[Stored data]
- Opening Delimiter -
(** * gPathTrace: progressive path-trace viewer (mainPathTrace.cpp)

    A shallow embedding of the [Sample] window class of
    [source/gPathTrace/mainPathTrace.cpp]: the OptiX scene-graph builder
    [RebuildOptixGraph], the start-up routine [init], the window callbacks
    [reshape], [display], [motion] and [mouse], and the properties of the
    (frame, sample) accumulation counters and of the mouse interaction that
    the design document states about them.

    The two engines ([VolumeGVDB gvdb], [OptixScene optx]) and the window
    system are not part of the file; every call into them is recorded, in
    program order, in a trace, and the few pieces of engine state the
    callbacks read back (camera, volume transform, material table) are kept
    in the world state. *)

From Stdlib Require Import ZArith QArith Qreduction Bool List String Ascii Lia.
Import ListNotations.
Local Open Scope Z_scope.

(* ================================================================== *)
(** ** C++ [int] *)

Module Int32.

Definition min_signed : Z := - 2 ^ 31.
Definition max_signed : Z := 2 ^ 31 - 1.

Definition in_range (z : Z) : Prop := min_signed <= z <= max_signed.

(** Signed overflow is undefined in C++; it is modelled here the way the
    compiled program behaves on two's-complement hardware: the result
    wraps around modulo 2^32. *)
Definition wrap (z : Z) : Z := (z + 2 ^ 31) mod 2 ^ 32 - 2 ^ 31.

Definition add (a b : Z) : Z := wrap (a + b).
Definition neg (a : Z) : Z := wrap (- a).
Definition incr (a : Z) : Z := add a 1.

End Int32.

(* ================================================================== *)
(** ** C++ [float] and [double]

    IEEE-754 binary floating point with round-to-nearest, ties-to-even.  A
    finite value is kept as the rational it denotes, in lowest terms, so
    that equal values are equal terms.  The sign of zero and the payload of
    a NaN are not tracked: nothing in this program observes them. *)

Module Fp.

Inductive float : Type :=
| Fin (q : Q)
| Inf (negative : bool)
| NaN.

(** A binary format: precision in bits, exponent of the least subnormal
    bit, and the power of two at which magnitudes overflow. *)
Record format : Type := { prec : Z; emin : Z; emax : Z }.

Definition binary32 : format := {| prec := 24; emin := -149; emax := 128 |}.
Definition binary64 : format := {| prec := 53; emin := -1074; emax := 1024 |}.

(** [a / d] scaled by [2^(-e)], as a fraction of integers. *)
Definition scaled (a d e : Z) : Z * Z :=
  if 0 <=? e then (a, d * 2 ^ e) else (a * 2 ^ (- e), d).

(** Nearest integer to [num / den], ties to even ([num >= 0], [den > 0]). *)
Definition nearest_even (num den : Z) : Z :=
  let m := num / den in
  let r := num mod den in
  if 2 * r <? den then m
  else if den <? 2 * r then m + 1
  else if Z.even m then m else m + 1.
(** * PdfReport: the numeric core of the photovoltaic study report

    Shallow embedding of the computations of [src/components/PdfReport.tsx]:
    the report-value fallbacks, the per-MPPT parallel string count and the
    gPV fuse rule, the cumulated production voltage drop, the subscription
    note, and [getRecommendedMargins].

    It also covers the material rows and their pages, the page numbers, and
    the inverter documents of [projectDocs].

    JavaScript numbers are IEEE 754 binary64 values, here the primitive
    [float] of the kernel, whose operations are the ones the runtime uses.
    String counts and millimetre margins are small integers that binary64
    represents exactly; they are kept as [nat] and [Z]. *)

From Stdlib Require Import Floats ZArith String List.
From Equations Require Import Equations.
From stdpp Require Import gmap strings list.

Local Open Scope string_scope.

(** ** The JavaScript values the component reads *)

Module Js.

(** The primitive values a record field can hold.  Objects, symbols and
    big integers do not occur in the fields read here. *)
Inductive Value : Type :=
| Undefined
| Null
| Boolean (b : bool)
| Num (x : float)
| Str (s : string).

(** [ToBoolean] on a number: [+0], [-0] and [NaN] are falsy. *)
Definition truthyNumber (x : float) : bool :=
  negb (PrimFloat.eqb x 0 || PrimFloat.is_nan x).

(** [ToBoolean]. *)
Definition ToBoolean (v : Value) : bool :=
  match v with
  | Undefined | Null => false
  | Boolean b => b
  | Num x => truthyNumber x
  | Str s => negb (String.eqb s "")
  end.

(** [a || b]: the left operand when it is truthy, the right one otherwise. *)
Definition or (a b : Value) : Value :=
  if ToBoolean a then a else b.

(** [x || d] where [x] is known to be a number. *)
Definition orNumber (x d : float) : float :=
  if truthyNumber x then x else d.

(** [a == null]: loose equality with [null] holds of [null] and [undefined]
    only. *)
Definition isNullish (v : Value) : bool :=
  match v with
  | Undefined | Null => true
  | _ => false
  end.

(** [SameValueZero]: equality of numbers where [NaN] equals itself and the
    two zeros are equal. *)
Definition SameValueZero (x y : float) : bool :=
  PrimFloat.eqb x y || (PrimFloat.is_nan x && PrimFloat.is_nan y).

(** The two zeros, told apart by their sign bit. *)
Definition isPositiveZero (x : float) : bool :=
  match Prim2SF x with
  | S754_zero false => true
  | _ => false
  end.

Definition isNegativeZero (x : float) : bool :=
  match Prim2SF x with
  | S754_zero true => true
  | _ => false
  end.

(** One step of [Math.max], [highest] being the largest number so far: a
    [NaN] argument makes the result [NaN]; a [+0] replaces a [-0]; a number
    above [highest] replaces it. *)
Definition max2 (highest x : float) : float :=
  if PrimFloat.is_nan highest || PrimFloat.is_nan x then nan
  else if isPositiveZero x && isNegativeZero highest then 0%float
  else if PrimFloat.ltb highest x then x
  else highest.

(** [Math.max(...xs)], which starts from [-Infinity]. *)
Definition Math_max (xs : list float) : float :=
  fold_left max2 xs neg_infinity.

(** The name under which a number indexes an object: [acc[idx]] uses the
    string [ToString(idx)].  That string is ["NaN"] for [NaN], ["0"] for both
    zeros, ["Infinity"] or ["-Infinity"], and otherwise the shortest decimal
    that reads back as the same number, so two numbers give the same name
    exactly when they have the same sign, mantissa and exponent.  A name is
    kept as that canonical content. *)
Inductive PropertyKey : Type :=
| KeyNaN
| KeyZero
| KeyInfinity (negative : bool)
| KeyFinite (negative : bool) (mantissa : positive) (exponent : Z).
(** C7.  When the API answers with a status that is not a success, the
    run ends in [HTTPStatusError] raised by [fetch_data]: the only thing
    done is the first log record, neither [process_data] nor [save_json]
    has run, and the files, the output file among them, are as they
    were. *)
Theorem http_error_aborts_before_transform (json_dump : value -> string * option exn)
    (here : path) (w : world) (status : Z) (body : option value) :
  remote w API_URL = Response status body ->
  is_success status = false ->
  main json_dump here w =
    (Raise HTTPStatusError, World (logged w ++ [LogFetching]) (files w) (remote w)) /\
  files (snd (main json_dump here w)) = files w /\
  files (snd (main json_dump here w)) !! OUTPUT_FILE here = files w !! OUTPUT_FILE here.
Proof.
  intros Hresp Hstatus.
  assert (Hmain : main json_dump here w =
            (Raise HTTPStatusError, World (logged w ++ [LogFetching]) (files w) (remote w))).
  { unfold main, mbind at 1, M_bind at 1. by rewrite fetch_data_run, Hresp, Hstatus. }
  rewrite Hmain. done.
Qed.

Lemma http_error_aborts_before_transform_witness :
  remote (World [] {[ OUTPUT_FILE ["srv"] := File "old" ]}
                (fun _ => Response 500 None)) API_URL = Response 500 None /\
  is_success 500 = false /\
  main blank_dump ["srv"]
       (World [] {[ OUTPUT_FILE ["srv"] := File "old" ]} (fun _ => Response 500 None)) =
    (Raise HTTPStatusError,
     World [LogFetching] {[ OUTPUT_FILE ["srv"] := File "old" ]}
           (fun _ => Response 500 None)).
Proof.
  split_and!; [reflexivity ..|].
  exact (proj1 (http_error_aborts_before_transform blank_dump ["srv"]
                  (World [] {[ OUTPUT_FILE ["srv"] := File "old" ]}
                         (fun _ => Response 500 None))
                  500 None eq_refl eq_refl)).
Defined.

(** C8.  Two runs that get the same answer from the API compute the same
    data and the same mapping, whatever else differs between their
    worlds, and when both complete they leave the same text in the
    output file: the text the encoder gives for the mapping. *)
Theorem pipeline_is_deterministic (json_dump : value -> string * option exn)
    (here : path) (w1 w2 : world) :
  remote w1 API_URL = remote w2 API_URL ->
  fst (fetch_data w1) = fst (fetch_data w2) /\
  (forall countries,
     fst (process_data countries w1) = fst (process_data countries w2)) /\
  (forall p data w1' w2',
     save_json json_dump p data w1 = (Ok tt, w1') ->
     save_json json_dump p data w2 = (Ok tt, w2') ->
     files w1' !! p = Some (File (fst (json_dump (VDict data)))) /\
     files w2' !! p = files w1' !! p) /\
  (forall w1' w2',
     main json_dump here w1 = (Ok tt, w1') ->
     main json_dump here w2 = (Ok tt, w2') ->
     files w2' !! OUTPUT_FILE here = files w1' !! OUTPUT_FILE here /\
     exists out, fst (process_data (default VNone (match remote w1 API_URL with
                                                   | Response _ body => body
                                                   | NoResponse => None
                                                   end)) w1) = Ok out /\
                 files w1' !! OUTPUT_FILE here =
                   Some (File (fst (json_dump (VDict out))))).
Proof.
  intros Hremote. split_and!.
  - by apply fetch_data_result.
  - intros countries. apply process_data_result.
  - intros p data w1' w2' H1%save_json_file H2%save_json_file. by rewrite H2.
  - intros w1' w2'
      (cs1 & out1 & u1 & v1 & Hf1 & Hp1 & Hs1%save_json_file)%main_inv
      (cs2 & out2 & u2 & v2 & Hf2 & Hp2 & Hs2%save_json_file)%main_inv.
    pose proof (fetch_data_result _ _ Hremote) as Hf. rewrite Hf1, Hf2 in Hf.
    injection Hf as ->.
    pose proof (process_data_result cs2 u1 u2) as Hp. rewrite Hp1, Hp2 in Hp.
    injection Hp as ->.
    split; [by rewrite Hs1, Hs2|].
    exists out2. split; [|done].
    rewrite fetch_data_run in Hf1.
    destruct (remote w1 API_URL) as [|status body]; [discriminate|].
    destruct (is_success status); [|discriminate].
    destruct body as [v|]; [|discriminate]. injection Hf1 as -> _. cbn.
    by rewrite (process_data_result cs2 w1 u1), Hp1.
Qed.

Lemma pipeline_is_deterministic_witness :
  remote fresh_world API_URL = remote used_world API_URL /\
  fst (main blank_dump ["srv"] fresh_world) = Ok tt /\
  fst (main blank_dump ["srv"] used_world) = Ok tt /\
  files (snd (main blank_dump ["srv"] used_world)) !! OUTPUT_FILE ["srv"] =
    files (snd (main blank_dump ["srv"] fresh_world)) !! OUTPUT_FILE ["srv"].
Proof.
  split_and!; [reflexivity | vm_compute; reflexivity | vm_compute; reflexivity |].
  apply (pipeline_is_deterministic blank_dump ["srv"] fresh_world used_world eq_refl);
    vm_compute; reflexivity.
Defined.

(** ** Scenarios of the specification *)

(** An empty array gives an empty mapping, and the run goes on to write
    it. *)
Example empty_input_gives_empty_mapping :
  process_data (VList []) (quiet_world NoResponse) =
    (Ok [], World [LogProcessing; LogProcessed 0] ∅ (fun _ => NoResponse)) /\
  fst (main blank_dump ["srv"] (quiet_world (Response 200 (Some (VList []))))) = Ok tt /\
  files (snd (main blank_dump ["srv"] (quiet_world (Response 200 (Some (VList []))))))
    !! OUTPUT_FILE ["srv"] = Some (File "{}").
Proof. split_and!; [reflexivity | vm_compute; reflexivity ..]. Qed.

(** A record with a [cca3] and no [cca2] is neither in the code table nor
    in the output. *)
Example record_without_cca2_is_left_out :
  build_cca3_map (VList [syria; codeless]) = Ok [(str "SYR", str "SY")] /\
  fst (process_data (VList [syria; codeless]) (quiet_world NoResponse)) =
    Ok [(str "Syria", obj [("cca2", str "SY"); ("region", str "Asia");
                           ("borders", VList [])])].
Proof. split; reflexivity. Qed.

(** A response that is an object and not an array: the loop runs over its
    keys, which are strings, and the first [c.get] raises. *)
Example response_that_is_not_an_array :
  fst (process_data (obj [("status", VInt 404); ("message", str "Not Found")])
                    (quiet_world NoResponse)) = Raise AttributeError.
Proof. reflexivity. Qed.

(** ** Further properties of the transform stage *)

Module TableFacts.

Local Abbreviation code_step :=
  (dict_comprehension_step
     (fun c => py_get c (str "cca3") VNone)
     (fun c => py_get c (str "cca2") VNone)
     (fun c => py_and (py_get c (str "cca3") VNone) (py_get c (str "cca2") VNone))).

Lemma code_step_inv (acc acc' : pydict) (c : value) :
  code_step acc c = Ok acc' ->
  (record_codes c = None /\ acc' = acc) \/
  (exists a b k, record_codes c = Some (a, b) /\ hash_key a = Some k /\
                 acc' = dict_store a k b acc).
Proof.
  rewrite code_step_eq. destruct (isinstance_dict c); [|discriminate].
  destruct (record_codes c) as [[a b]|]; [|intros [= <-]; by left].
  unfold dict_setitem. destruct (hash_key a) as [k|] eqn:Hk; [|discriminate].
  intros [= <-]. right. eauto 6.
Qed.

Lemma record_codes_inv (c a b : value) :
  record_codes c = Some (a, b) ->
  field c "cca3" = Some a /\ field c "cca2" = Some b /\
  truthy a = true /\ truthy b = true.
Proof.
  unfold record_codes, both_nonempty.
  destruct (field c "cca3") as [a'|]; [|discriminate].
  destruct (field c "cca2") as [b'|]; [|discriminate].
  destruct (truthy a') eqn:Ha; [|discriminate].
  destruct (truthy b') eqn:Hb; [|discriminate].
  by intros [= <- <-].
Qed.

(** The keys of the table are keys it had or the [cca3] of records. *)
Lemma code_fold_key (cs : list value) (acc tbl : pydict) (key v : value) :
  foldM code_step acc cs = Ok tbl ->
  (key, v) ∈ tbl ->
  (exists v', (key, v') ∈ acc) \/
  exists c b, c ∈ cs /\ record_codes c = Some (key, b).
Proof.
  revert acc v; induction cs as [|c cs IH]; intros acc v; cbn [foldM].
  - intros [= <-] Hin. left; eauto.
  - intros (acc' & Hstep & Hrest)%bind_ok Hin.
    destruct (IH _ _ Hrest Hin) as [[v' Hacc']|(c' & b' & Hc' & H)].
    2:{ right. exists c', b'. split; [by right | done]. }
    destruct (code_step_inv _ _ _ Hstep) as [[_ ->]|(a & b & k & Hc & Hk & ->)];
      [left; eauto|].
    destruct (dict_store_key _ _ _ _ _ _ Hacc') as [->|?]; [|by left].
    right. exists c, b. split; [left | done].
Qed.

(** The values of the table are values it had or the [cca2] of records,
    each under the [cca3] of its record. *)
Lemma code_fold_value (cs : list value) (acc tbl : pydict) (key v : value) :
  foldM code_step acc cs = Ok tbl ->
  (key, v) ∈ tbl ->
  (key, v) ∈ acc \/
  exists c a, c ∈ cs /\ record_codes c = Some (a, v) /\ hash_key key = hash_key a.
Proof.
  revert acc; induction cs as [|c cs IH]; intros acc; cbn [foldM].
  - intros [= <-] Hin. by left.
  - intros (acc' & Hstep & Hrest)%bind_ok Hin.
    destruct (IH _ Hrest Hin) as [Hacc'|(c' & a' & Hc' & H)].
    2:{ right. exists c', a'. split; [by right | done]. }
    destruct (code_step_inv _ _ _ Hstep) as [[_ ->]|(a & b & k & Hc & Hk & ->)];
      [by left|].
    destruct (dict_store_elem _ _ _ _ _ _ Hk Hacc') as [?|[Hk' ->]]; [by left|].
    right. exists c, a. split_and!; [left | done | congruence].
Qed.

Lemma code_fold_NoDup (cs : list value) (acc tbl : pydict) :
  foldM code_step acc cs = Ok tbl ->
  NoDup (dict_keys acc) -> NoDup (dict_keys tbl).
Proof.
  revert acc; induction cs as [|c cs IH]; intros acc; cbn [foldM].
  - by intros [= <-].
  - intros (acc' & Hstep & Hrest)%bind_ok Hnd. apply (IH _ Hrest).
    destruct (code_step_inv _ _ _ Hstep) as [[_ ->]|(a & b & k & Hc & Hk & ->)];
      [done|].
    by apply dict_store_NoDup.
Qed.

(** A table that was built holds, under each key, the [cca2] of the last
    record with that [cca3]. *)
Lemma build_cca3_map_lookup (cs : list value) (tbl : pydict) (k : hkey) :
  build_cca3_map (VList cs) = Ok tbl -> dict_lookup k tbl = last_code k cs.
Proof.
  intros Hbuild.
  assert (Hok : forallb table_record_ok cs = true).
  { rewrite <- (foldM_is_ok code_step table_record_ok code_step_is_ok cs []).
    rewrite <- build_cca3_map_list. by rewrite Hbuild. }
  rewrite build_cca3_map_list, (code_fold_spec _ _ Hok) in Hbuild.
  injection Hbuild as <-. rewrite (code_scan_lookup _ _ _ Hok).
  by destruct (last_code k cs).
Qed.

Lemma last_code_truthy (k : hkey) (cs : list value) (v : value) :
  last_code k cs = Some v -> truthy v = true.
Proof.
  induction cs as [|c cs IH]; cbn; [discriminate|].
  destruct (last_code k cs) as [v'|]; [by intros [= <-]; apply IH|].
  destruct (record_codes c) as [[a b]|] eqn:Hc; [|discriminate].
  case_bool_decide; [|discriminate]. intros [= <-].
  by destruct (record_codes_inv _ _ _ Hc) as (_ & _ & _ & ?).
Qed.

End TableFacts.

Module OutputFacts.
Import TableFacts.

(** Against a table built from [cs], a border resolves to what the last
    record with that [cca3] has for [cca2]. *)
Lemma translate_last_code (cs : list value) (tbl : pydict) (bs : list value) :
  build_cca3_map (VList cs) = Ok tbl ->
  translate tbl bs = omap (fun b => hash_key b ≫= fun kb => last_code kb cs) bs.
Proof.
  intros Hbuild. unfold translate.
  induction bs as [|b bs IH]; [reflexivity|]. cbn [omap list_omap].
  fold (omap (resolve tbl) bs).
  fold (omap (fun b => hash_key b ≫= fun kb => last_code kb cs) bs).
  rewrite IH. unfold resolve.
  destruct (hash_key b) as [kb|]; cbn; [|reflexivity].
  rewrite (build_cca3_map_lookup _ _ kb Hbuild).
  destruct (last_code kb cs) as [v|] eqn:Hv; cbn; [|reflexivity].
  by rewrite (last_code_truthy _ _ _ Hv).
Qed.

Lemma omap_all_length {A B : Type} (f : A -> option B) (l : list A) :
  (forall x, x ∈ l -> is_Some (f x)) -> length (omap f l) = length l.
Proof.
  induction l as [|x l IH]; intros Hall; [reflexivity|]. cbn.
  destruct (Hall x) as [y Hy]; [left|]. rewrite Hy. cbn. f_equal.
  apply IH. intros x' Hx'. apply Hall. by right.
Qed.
- Closing Delimiter -
▸ ABOUT THIS TASK
Take from the entries every line that has the string "program".

▸ ANSWER SPACE
    program order, in a trace, and the few pieces of engine state the
    compiled program behaves on two's-complement hardware: the result
    a NaN are not tracked: nothing in this program observes them. *)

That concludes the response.